■ What this task involves
The entries below contain a stretch that opens with the line containing "Lemma rebelay_sweep_empty (L" and closes with the line containing "the one the"; set down that stretch exactly, both ends included, and nothing else.

■ Extracted data
Content starts
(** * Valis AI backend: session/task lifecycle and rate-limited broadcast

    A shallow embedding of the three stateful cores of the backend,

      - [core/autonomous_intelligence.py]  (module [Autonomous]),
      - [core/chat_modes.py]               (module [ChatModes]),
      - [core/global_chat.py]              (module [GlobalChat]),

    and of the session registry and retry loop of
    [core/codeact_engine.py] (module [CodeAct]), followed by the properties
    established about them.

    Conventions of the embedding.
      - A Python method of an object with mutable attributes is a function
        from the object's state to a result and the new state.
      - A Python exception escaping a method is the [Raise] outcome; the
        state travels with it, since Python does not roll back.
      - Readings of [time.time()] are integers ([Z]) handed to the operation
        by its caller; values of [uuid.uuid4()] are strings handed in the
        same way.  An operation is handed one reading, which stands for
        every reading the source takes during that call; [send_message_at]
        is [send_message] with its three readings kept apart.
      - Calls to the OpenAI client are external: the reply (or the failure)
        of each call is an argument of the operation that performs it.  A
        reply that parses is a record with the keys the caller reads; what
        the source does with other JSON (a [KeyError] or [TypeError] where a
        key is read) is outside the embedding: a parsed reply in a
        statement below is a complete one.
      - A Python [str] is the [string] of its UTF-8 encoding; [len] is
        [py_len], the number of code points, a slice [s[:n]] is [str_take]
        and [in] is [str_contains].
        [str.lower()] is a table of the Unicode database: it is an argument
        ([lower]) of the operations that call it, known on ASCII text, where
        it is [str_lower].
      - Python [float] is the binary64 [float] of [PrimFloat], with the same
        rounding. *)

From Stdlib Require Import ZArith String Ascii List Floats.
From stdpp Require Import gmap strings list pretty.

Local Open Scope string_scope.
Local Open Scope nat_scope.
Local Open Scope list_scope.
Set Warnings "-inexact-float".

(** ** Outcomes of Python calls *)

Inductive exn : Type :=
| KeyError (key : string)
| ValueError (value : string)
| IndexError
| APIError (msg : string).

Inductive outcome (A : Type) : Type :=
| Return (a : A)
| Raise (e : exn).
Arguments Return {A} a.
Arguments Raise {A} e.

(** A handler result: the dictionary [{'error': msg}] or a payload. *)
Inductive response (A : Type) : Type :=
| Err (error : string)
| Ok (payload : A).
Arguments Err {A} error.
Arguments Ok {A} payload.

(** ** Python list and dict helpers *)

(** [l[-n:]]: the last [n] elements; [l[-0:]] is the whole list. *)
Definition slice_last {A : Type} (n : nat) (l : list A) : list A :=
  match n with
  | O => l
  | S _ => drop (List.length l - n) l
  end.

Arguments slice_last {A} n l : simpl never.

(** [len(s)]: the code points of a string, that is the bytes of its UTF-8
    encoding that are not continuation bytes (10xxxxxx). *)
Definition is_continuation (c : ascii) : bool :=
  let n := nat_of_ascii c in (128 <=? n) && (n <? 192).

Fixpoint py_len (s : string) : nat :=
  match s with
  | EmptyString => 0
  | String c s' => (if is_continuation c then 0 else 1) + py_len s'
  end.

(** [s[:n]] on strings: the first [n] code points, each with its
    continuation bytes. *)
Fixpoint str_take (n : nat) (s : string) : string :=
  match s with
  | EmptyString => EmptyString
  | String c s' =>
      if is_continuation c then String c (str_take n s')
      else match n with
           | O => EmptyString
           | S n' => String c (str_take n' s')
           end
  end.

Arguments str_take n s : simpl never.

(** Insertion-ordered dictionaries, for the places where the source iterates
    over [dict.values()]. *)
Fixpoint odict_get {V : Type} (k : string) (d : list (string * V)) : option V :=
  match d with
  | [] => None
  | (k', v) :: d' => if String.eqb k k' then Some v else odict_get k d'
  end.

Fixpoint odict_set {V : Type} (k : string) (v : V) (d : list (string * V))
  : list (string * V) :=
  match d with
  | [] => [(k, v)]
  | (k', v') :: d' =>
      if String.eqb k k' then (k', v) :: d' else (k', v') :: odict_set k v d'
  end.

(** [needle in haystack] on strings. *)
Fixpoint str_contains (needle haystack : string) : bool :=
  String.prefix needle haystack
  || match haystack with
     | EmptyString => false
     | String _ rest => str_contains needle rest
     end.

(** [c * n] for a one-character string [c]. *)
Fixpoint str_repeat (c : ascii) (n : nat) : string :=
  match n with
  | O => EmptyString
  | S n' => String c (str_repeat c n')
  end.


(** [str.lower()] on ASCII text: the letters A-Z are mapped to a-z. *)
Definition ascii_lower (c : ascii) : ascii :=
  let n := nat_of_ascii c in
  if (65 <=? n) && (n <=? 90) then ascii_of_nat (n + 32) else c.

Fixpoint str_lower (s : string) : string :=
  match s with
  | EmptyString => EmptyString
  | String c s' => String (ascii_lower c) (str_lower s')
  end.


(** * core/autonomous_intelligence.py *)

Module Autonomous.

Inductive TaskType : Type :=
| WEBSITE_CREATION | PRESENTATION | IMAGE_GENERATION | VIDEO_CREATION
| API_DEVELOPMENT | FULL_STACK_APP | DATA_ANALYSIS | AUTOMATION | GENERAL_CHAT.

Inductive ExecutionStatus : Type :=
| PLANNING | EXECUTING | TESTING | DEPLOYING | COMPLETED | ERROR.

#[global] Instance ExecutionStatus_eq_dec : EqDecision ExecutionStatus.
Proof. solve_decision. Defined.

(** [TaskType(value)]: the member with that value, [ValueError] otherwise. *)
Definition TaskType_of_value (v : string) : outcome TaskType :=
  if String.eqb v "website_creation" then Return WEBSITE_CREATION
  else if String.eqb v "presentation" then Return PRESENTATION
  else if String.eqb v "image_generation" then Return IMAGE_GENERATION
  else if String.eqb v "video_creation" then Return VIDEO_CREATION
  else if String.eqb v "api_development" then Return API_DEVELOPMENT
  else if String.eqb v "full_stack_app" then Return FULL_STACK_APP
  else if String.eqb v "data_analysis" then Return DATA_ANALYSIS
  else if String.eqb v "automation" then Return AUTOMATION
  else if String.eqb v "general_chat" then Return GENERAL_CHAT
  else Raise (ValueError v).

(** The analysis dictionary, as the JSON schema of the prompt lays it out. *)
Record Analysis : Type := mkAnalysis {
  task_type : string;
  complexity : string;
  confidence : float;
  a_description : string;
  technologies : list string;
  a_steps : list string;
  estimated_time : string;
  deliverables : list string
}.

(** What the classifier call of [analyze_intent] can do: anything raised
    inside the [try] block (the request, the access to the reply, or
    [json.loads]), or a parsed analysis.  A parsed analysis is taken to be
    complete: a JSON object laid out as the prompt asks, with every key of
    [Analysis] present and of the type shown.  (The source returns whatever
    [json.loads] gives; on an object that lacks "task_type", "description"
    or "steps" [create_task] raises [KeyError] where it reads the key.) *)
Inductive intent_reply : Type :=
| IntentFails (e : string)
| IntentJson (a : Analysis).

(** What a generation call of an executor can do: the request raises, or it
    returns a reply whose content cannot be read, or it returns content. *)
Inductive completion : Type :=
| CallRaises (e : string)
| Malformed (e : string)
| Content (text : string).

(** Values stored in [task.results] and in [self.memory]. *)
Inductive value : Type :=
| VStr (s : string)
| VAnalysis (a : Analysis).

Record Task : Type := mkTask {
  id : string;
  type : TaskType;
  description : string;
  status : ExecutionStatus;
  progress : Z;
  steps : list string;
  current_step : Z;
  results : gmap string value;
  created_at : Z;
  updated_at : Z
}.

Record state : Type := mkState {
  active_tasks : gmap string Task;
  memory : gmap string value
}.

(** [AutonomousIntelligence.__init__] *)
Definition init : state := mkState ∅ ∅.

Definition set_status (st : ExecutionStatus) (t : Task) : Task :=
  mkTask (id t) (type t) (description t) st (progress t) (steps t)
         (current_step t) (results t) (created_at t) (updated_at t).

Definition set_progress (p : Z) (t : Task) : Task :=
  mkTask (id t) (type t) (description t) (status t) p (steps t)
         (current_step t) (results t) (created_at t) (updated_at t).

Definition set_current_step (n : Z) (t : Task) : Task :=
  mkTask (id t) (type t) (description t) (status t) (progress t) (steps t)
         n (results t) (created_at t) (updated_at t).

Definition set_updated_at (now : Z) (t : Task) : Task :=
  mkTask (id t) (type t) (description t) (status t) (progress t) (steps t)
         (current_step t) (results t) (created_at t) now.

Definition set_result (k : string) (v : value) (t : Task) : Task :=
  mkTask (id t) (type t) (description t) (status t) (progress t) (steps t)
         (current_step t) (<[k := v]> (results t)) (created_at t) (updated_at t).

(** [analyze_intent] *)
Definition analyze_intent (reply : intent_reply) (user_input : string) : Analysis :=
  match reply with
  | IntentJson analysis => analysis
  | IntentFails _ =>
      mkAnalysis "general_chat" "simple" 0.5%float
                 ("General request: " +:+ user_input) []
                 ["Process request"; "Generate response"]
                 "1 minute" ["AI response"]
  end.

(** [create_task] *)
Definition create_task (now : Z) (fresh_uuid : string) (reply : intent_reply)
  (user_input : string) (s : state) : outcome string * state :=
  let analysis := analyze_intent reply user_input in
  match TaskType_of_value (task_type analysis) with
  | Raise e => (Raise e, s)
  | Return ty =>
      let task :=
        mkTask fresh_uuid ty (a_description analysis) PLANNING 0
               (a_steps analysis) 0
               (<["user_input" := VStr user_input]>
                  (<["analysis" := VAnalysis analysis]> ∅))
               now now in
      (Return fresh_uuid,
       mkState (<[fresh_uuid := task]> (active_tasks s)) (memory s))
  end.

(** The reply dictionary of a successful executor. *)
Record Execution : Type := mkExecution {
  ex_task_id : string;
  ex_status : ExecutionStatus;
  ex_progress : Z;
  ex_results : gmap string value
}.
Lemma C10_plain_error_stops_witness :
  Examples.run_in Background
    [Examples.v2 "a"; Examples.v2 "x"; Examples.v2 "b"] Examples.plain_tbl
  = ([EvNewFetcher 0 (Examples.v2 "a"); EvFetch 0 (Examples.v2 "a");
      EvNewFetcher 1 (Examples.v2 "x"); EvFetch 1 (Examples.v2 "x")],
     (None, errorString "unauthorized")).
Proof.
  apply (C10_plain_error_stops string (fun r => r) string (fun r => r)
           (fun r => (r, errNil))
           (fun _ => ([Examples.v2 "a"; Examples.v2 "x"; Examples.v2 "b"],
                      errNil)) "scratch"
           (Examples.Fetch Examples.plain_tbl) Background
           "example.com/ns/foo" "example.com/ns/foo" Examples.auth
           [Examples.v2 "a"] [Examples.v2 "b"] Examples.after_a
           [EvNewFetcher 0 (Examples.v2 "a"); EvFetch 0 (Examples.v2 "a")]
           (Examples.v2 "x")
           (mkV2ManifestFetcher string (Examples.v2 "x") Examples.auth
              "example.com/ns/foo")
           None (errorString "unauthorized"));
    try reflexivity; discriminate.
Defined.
Content ends
Content starts
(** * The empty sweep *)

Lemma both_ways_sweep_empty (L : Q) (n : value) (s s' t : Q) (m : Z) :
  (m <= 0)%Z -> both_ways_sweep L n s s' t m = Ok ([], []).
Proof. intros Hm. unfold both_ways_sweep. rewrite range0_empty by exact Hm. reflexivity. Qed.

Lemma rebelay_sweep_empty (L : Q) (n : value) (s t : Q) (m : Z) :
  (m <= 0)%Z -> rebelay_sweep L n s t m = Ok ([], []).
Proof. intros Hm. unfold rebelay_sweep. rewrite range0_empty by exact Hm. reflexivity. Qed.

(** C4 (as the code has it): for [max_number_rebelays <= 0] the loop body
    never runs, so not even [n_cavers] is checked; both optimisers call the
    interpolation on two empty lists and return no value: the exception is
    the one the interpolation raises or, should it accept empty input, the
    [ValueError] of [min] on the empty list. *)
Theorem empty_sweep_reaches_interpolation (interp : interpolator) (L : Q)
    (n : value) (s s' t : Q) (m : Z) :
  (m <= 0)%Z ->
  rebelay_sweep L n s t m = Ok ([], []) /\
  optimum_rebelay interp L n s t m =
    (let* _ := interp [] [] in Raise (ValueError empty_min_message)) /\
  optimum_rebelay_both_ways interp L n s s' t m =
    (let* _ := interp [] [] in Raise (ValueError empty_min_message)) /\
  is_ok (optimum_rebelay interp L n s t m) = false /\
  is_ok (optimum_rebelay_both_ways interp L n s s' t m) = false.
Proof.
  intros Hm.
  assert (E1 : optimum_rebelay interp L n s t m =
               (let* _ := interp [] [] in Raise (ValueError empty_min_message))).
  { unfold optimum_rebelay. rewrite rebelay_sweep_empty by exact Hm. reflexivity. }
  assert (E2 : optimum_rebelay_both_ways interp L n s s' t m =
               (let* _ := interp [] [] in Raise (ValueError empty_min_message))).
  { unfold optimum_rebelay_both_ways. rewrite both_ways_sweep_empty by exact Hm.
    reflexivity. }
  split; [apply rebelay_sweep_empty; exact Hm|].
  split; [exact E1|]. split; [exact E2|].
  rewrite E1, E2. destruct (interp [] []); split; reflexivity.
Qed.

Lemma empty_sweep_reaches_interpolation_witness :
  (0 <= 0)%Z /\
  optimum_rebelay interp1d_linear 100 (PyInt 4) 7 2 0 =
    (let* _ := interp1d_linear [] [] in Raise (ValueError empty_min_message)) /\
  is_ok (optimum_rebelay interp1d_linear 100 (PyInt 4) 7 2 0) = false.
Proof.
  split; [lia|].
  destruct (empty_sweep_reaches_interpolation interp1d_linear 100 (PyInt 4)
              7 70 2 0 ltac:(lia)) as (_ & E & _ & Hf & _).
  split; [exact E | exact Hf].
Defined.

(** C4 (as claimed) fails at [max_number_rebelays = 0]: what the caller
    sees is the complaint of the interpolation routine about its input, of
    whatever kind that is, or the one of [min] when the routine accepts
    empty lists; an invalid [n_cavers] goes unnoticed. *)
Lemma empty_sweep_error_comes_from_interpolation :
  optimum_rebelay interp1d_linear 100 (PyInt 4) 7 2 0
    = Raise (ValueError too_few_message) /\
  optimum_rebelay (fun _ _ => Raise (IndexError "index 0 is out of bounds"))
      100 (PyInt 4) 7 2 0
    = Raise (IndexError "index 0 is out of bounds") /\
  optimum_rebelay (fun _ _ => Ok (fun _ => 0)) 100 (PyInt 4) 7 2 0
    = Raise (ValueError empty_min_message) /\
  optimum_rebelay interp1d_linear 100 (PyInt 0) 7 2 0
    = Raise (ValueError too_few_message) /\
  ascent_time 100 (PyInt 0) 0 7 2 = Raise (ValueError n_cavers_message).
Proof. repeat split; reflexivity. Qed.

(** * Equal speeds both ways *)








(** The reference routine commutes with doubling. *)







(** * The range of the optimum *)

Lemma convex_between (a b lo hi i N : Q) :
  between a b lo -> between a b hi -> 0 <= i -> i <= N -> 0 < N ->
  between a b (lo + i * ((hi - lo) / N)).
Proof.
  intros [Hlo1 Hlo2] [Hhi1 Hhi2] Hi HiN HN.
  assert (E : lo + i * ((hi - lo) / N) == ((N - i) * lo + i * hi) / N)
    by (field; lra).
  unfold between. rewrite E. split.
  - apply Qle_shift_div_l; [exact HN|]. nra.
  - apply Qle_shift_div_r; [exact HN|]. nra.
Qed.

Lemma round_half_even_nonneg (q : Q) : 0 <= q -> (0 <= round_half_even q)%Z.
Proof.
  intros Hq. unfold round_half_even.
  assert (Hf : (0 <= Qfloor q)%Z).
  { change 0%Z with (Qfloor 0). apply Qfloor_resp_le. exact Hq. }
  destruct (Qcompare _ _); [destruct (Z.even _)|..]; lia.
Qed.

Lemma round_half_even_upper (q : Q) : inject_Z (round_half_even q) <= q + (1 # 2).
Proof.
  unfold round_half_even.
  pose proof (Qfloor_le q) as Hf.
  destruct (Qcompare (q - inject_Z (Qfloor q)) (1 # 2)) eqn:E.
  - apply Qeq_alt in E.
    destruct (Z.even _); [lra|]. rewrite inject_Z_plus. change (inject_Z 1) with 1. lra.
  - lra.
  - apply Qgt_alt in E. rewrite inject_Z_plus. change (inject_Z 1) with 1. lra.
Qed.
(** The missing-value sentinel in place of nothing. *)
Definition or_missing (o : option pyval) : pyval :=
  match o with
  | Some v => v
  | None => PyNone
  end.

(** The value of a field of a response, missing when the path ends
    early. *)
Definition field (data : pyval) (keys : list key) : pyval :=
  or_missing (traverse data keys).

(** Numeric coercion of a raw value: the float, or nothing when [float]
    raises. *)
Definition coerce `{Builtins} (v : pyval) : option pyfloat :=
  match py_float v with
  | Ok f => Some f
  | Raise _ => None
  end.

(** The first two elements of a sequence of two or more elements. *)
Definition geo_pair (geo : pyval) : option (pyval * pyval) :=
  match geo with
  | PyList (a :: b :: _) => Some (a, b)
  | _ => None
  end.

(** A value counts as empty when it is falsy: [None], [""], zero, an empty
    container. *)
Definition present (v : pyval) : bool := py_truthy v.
Content ends
■ Result below
Lemma rebelay_sweep_empty (L : Q) (n : value) (s t : Q) (m : Z) :
  (m <= 0)%Z -> rebelay_sweep L n s t m = Ok ([], []).
Proof. intros Hm. unfold rebelay_sweep. rewrite range0_empty by exact Hm. reflexivity. Qed.

(** C4 (as the code has it): for [max_number_rebelays <= 0] the loop body
    never runs, so not even [n_cavers] is checked; both optimisers call the
    interpolation on two empty lists and return no value: the exception is
    the one the interpolation raises or, should it accept empty input, the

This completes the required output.